### PROBLEM
The entries are to be repeated in full, without any change.

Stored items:
(** * AI text-to-image generator: generation client, gallery store, export

    A shallow embedding of [utils/hf_api_handler.py],
    [utils/gallery_manager.py] and the thumbnail helper of
    [utils/image_processor.py], with the properties of the fallback
    loop, batch generation, gallery bookkeeping and archive export.

    Conventions of the embedding:
    - a Python [str] is a [string] of 8-bit characters, [lower()] acts on
      the letters A to Z;
    - a Python [int] is a [Z];
    - effects on the outside world (requests to the inference endpoint,
      [time.sleep]) are recorded, in order, in a history of events that
      every effectful function threads through; the endpoint answers a
      request as a function of the history so far, so it may change its
      mind from one call to the next;
    - logging is not modelled. *)

From stdpp Require Import base list strings gmap.
From Stdlib Require Import ZArith QArith DecimalString DecimalPos DecimalZ Ascii.

Local Open Scope Z_scope.

(** ** Python built-ins used by the sources *)

Module Py.

Definition lower_char (c : ascii) : ascii :=
  let n := nat_of_ascii c in
  if (Nat.leb 65 n && Nat.leb n 90)%bool then ascii_of_nat (n + 32) else c.

(** [s.lower()] *)
Fixpoint lower (s : string) : string :=
  match s with
  | EmptyString => EmptyString
  | String c t => String (lower_char c) (lower t)
  end.

(** [s.startswith(p)] *)
Definition startswith (s p : string) : bool := String.prefix p s.

(** [needle in hay] *)
Fixpoint contains (needle hay : string) : bool :=
  String.prefix needle hay ||
  match hay with
  | EmptyString => false
  | String _ t => contains needle t
  end.

(** [str(n)] for an [int] *)
Definition str (n : Z) : string := NilZero.string_of_int (Z.to_int n).

(** Truth value of an optional string: [None] and the empty string are
    falsy. *)
Definition truthy (s : option string) : bool :=
  match s with
  | None | Some EmptyString => false
  | Some _ => true
  end.

(** [range(n)] *)
Definition range (n : Z) : list Z := Z.of_nat <$> seq 0 (Z.to_nat n).

(** [f"{n:0{w}d}"] for a non-negative [n] *)
Definition zfill (w : nat) (n : Z) : string :=
  let s := str n in
  String.concat EmptyString (replicate (w - String.length s) "0") +:+ s.

(** [s[:n]] *)
Definition take (n : nat) (s : string) : string := String.substring 0 n s.

(** [s.replace(c, '')] for a one-character [c] *)
Fixpoint remove_char (c : ascii) (s : string) : string :=
  match s with
  | EmptyString => EmptyString
  | String d t =>
      if Ascii.eqb c d then remove_char c t else String d (remove_char c t)
  end.

Definition nl : string := String (ascii_of_nat 10) EmptyString.

(** [c] does not occur in [s]. *)
Fixpoint free_of (c : ascii) (s : string) : Prop :=
  match s with
  | EmptyString => True
  | String d t => d ≠ c ∧ free_of c t
  end.

(** [range(start, stop, step)] for a positive [step] *)
Definition range_step (start stop step : Z) : list Z :=
  (λ k, start + Z.of_nat k * step)
  <$> seq 0 (Z.to_nat ((stop - start + step - 1) / step)).

(** [l[i:j]] for indices [0 <= i <= j] *)
Definition slice {A} (i j : Z) (l : list A) : list A :=
  firstn (Z.to_nat (j - i)) (skipn (Z.to_nat i) l).

(** [len(s)] *)
Definition len (s : string) : Z := Z.of_nat (String.length s).

(** The padding of [zfill]: [k] zeros. *)
Definition zeros (k : nat) : string :=
  String.concat EmptyString (replicate k "0").

End Py.

(** ** A raster image, as far as the sources look at one *)

Record Image := mkImage {
  im_size : Z * Z;
  im_mode : string;
  im_data : string
}.

(** ** [utils/hf_api_handler.py] *)

Module HfApiHandler.

(** The keyword arguments of [InferenceClient.text_to_image]. A keyword
    the caller leaves out keeps the library's default, [None]. *)
Record request := mkRequest {
  rq_prompt : string;
  rq_model : string;
  rq_negative_prompt : option string;
  rq_width : Z;
  rq_height : Z;
  rq_num_inference_steps : Z;
  rq_guidance_scale : Q;
  rq_seed : option Z
}.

### FINISHED EXERCISE
(** * AI text-to-image generator: generation client, gallery store, export

    A shallow embedding of [utils/hf_api_handler.py],
    [utils/gallery_manager.py] and the thumbnail helper of
    [utils/image_processor.py], with the properties of the fallback
    loop, batch generation, gallery bookkeeping and archive export.

    Conventions of the embedding:
    - a Python [str] is a [string] of 8-bit characters, [lower()] acts on
      the letters A to Z;
    - a Python [int] is a [Z];
    - effects on the outside world (requests to the inference endpoint,
      [time.sleep]) are recorded, in order, in a history of events that
      every effectful function threads through; the endpoint answers a
      request as a function of the history so far, so it may change its
      mind from one call to the next;
    - logging is not modelled. *)

From stdpp Require Import base list strings gmap.
From Stdlib Require Import ZArith QArith DecimalString DecimalPos DecimalZ Ascii.

Local Open Scope Z_scope.

(** ** Python built-ins used by the sources *)

Module Py.

Definition lower_char (c : ascii) : ascii :=
  let n := nat_of_ascii c in
  if (Nat.leb 65 n && Nat.leb n 90)%bool then ascii_of_nat (n + 32) else c.

(** [s.lower()] *)
Fixpoint lower (s : string) : string :=
  match s with
  | EmptyString => EmptyString
  | String c t => String (lower_char c) (lower t)
  end.

(** [s.startswith(p)] *)
Definition startswith (s p : string) : bool := String.prefix p s.

(** [needle in hay] *)
Fixpoint contains (needle hay : string) : bool :=
  String.prefix needle hay ||
  match hay with
  | EmptyString => false
  | String _ t => contains needle t
  end.

(** [str(n)] for an [int] *)
Definition str (n : Z) : string := NilZero.string_of_int (Z.to_int n).

(** Truth value of an optional string: [None] and the empty string are
    falsy. *)
Definition truthy (s : option string) : bool :=
  match s with
  | None | Some EmptyString => false
  | Some _ => true
  end.

(** [range(n)] *)
Definition range (n : Z) : list Z := Z.of_nat <$> seq 0 (Z.to_nat n).

(** [f"{n:0{w}d}"] for a non-negative [n] *)
Definition zfill (w : nat) (n : Z) : string :=
  let s := str n in
  String.concat EmptyString (replicate (w - String.length s) "0") +:+ s.

(** [s[:n]] *)
Definition take (n : nat) (s : string) : string := String.substring 0 n s.

(** [s.replace(c, '')] for a one-character [c] *)
Fixpoint remove_char (c : ascii) (s : string) : string :=
  match s with
  | EmptyString => EmptyString
  | String d t =>
      if Ascii.eqb c d then remove_char c t else String d (remove_char c t)
  end.

Definition nl : string := String (ascii_of_nat 10) EmptyString.

(** [c] does not occur in [s]. *)
Fixpoint free_of (c : ascii) (s : string) : Prop :=
  match s with
  | EmptyString => True
  | String d t => d ≠ c ∧ free_of c t
  end.

(** [range(start, stop, step)] for a positive [step] *)
Definition range_step (start stop step : Z) : list Z :=
  (λ k, start + Z.of_nat k * step)
  <$> seq 0 (Z.to_nat ((stop - start + step - 1) / step)).

(** [l[i:j]] for indices [0 <= i <= j] *)
Definition slice {A} (i j : Z) (l : list A) : list A :=
  firstn (Z.to_nat (j - i)) (skipn (Z.to_nat i) l).

(** [len(s)] *)
Definition len (s : string) : Z := Z.of_nat (String.length s).

(** The padding of [zfill]: [k] zeros. *)
Definition zeros (k : nat) : string :=
  String.concat EmptyString (replicate k "0").

End Py.

(** ** A raster image, as far as the sources look at one *)

Record Image := mkImage {
  im_size : Z * Z;
  im_mode : string;
  im_data : string
}.

(** ** [utils/hf_api_handler.py] *)

Module HfApiHandler.

(** The keyword arguments of [InferenceClient.text_to_image]. A keyword
    the caller leaves out keeps the library's default, [None]. *)
Record request := mkRequest {
  rq_prompt : string;
  rq_model : string;
  rq_negative_prompt : option string;
  rq_width : Z;
  rq_height : Z;
  rq_num_inference_steps : Z;
  rq_guidance_scale : Q;
  rq_seed : option Z
}.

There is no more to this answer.